I talk to a lot of people as a pastor and it’s almost always a pleasure. However, I can usually tell when a conversation isn’t going to go so well when it begins with any of the following phrases.

1. “I don’t mean to hurt your feelings, but …”

Interpretation: “I actually know that I’m going to be rude, but maybe it won’t be as painful if I smile the entire time.”

2. “I know you are really busy, but …”

Interpretation: “Nothing on your schedule is as important as what I’m about to say. Cancel whatever is next, because I am taking this slot.”

3. “This is going to sound weird, but …”

Interpretation: “I have rehearsed this over and over, but I still sound weird, even to myself. However, even my own weirdness will not prevent me from sharing this with you.”

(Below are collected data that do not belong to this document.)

Lemma add_bias_stage cells : forall logits, shaped n vocab_size logits -> (forall c, c ∈ cells -> c.1.1 < n /\ (0 <= c.1.2 < Z.of_nat vocab_size)%Z) ->
  exists logits', loop (add_bias of_float) cells logits = Ok logits' /\ stage n vocab_size logits logits'.
Proof.
  induction cells as [|[[i t] b] cells IH]; intros logits Hs Hc; cbn [loop].
  - exists logits. split; [done|by apply stage_refl].
  - destruct (Hc ((i, t), b)) as [Hi Ht]; [by left|]. cbn in Hi, Ht. pose proof Hs as [Hl Hv]. destruct (lookup_lt_is_Some_2 logits i) as [row Hrow]; [lia|].
    pose proof (Hv i row Hrow) as Hrl. destruct (lookup_lt_is_Some_2 row (Z.to_nat t)) as [x Hx]; [lia|].
    assert (add_bias of_float logits ((i, t), b) = Ok (<[i := <[Z.to_nat t := biased of_float b x]> row]> logits)) as ->.
    { unfold add_bias. rewrite (at_index_ok _ _ _ Hrow). cbn [mbind outcome_bind]. rewrite (index_at_ok row t x) by (done || lia). cbn [mbind outcome_bind].
      unfold py_position. by rewrite (proj2 (Z.ltb_ge t 0)) by lia. }
    cbn [mbind outcome_bind]. assert (stage n vocab_size logits (<[i := <[Z.to_nat t := biased of_float b x]> row]> logits)) as H1.
    { apply (stage_insert _ _ _ _ row); [done|done|apply length_insert|]. intros u Hu. destruct (decide (Z.to_nat t = u)) as [<-|].
      - rewrite Hx in Hu. injection Hu as ->. rewrite list_lookup_insert_eq by lia. done.
      - by rewrite list_lookup_insert_ne. }
    destruct (IH _ (sg_shaped _ _ _ _ H1)) as (logits' & -> & H2); [intros c Hin; apply Hc; by right|]. exists logits'. split; [done|by eapply stage_trans].
Qed.

Lemma zip_fst_snd {A B} (l : list (A * B)) : zip l.*1 l.*2 = l.
Proof. by induction l as [|[] l IH]; [|cbn; f_equal]. Qed.

Lemma logit_bias_stage p logits : shaped n vocab_size logits -> logit_bias_ok p ->
  (forall c, c ∈ bias_cells (biases p) -> c.1.1 < n /\ (0 <= c.1.2 < Z.of_nat vocab_size)%Z) ->
  exists logits', logit_bias_apply of_float p logits = Ok logits' /\ stage n vocab_size logits logits'.
Proof.
  intros Hs [H1 H2] Hc. unfold logit_bias_apply. case_decide; [exists logits; split; [done|by apply stage_refl]|].
  rewrite H1, H2, zip_fst_snd. by apply add_bias_stage.
Qed.

(** Prompts are padded rows, outputs tokens of the vocabulary. *)
Definition prompts_ok (prompts : list (list Z)) : Prop :=
  length prompts = n /\ Forall (fun p => exists l k, p = l ++ replicate k (Z.of_nat vocab_size) /\ Forall (fun t => 0 <= t < Z.of_nat vocab_size)%Z l) prompts.
Definition outputs_ok (outputs : list (list Z)) : Prop :=
  length outputs = n /\ Forall (Forall (fun t => 0 <= t < Z.of_nat vocab_size)%Z) outputs.

Lemma penalties_stage prompts outputs (pr fr rp : list F) logits : shaped n vocab_size logits -> prompts_ok prompts -> outputs_ok outputs ->
  length pr = n -> length fr = n -> length rp = n ->
  exists logits', apply_all_penalties vocab_size logits prompts pr fr rp outputs = Ok logits' /\ stage n vocab_size logits logits'.
Proof.
  intros [Hl Hv] [Hpl Hp] [Hol Ho] H1 H2 H3. unfold apply_all_penalties. set (pad := make_ndarray_with_pad outputs (Z.of_nat vocab_size)).
  set (z := zip logits _). assert (length pad = n) as Hpadl by (unfold pad, make_ndarray_with_pad; by rewrite length_fmap).
  assert (length z = n) as Hzl by (unfold z; rewrite !length_zip_with; lia).
  destruct (mapM_rows_ex (fun '(row, ((prompt, output), ((pr, fr), rp))) => apply_penalties_row row prompt output pr fr rp)
    (fun '(row, _) row' => length row' = length row /\ forall t, row !! t = Some None -> row' !! t = Some None) z) as (res & Hres & HF).
  - intros i [row [[prompt output] [[a b] c]]] Hz. unfold z in Hz. apply lookup_zip_with_Some in Hz as (? & ? & [= <- <-] & Hrow & Hz).
    apply lookup_zip_with_Some in Hz as (? & ? & [= <- <-] & Hz & _). apply lookup_zip_with_Some in Hz as (? & ? & [= <- <-] & Hpi & Hpo).
    rewrite Forall_lookup in Hp, Ho. destruct (Hp i prompt Hpi) as (l & k & -> & Hlr). unfold pad, make_ndarray_with_pad in Hpo. rewrite list_lookup_fmap in Hpo.
    destruct (outputs !! i) as [o|] eqn:Hoi; [|done]. injection Hpo as <-. pose proof (Hv i row Hrow) as Hrl. rewrite <-Hrl.
    rewrite penalties_exact by (rewrite Hrl; [done|by apply (Ho i)] || (rewrite Hrl; done) || (rewrite Hrl; by apply (Ho i))).
    eexists. split; [done|]. split; [apply length_imap|]. intros t Ht. rewrite list_lookup_imap, Ht. done.
  - exists res. split; [exact Hres|]. pose proof (Forall2_length _ _ _ HF) as Hrl. apply stage_rows; [done|lia|]. intros i row Hrow.
    destruct (lookup_lt_is_Some_2 z i) as [[row2 rest] Hz]; [apply lookup_lt_Some in Hrow; lia|]. pose proof Hz as Hz'. unfold z in Hz'.
    apply lookup_zip_with_Some in Hz' as (? & ? & [= <- <-] & Hrow2 & _). rewrite Hrow in Hrow2. injection Hrow2 as <-.
    destruct (Forall2_lookup_l _ _ _ _ _ HF Hz) as (row' & Hr' & Hok). eauto.
Qed.

(** What [_make_sampling_metadata] promises for a batch of [n] requests. *)
Record metadata_ok (sm : SamplingMetadata F) : Prop := {
  md_kind : sm_all_greedy sm && sm_all_random sm = false;
  md_temperature : if sm_all_greedy sm then True else exists temp, sm_temperature sm = Some temp /\ length temp = n /\
    (sm_all_random sm = true -> Forall (fun t => fle SAMPLING_EPS t = true) temp);
  md_top_k : forall k, sm_top_k sm = Some k -> length k = n /\ ks_ok vocab_size k;
  md_top_p : forall p, sm_top_p sm = Some p -> length p = n;
  md_generators : Forall (fun '(i, draw) => i < n /\ length draw = vocab_size /\ Forall (fun x => fle x f0 = false) draw) (sm_generators sm);
  md_generators_nodup : NoDup (sm_generators sm).*1;
  md_allowed : forall mask, sm_allowed_token_ids_mask sm = Some mask -> length mask = n /\ Forall (fun m => length m = vocab_size) mask;
  md_bad_words : Forall (fun '(i, ws) => i < n /\ words_ok vocab_size ws) (sm_bad_words_token_ids sm);
  md_outputs : outputs_ok (sm_output_token_ids sm);
  md_penalties : sm_no_penalties sm = false -> (exists prompts, sm_prompt_token_ids sm = Some prompts /\ prompts_ok prompts) /\
    length (sm_presence_penalties sm) = n /\ length (sm_frequency_penalties sm) = n /\ length (sm_repetition_penalties sm) = n;
  md_min_tokens : min_tokens_ok (lp_min_tokens (sm_logitsprocs sm));
  md_min_tokens_fit : forall i t, (i, t) ∈ stop_cells (min_toks (lp_min_tokens (sm_logitsprocs sm))) -> i < n /\ (0 <= t < Z.of_nat vocab_size)%Z;
  md_bias : logit_bias_ok (lp_logit_bias (sm_logitsprocs sm));
  md_bias_fit : forall c, c ∈ bias_cells (biases (lp_logit_bias (sm_logitsprocs sm))) -> c.1.1 < n /\ (0 <= c.1.2 < Z.of_nat vocab_size)%Z;
  md_min_p : min_p_count (lp_min_p (sm_logitsprocs sm)) <> 0%Z -> length (min_p_slice (lp_min_p (sm_logitsprocs sm))) = n /\
    Forall (fun m => fle f0 (of_float m) = true /\ fle (of_float m) f1 = true) (min_p_slice (lp_min_p (sm_logitsprocs sm)))
}.

(** Tokens that a request must not get: outside its allowed tokens, the end of a bad word, or a stop token too early. *)
Inductive forbidden (sm : SamplingMetadata F) (i t : nat) : Prop :=
| not_allowed mask : sm_allowed_token_ids_mask sm = Some mask -> (m ← mask !! i; m !! t) = Some true -> forbidden sm i t
| bad_word ws past : (i, ws) ∈ sm_bad_words_token_ids sm -> sm_output_token_ids sm !! i = Some past -> t < vocab_size ->
    completes past (Z.of_nat t) ws -> forbidden sm i t
| stops_early : (i, Z.of_nat t) ∈ stop_cells (min_toks (lp_min_tokens (sm_logitsprocs sm))) -> forbidden sm i t.

Lemma process_logits_stage sm logits : shaped n vocab_size logits -> metadata_ok sm ->
  exists logits', process_logits of_float vocab_size sm logits = Ok logits' /\ stage n vocab_size logits logits' /\
    forall i t, forbidden sm i t -> masked logits' i t.
Proof.
  intros Hs Hm. unfold process_logits. destruct (allowed_stage sm logits Hs (md_allowed _ Hm)) as [S1 M1]. set (l1 := apply_allowed_token_ids sm logits) in *.
  assert (exists l2, sampler_bad_words sm l1 = Ok l2 /\ stage n vocab_size l1 l2 /\ forall i ws p t, (i, ws) ∈ sm_bad_words_token_ids sm ->
    sm_output_token_ids sm !! i = Some p -> t < vocab_size -> completes p (Z.of_nat t) ws -> masked l2 i t) as (l2 & E2 & S2 & M2).
  { destruct (md_outputs _ Hm) as [Hlo _]. pose proof (bad_words_stage (sm_output_token_ids sm) _ l1 (sg_shaped _ _ _ _ S1) Hlo (md_bad_words _ Hm)) as Hb.
    unfold sampler_bad_words. destruct (sm_bad_words_token_ids sm) as [|w ws]; exact Hb. }
  rewrite E2. cbn [mbind outcome_bind].
  destruct (min_tokens_stage _ l2 (sg_shaped _ _ _ _ S2) (md_min_tokens _ Hm) (md_min_tokens_fit _ Hm)) as (l3 & E3 & S3 & M3). rewrite E3. cbn [mbind outcome_bind].
  destruct (logit_bias_stage _ l3 (sg_shaped _ _ _ _ S3) (md_bias _ Hm) (md_bias_fit _ Hm)) as (l4 & E4 & S4). rewrite E4. cbn [mbind outcome_bind].
  assert (exists l5, sampler_penalties vocab_size sm l4 = Ok l5 /\ stage n vocab_size l4 l5) as (l5 & E5 & S5).
  { unfold sampler_penalties. destruct (sm_no_penalties sm) eqn:En; [exists l4; split; [done|apply stage_refl, S4]|].
    destruct (md_penalties _ Hm En) as ((prompts & -> & Hp) & H1 & H2 & H3). exact (penalties_stage _ _ _ _ _ l4 (sg_shaped _ _ _ _ S4) Hp (md_outputs _ Hm) H1 H2 H3). }
  exists l5. split; [done|]. assert (stage n vocab_size l3 l5) as S35 by (by eapply stage_trans). assert (stage n vocab_size l2 l5) as S25 by (by eapply stage_trans).
  assert (stage n vocab_size l1 l5) as S15 by (by eapply stage_trans). split; [by eapply stage_trans|].
  intros i t [mask Hk Hit|ws p Hin Hp Ht Hc|Hin]; [eapply S15, M1|eapply S25, M2|eapply S35, M3]; done.
Qed.
End stages.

4. “You probably already know this, but …”

Interpretation: “You think you know, but I really have more insight and you need to hear it from me to get the facts straight. This is gossip, but I am going to present it as a prayer request.”

And finally, one of my all-time favs:

5. “I forgive you even though you did not know you hurt me.”

Interpretation: You made me mad, I realized I was wrong, but I still want you to know you made me mad, even though you did nothing wrong. Do you feel better now?

Thanks for letting me have some fun. People are mostly great, even when they stumble with words. What are some of your favorite, but awkward, conversation starters?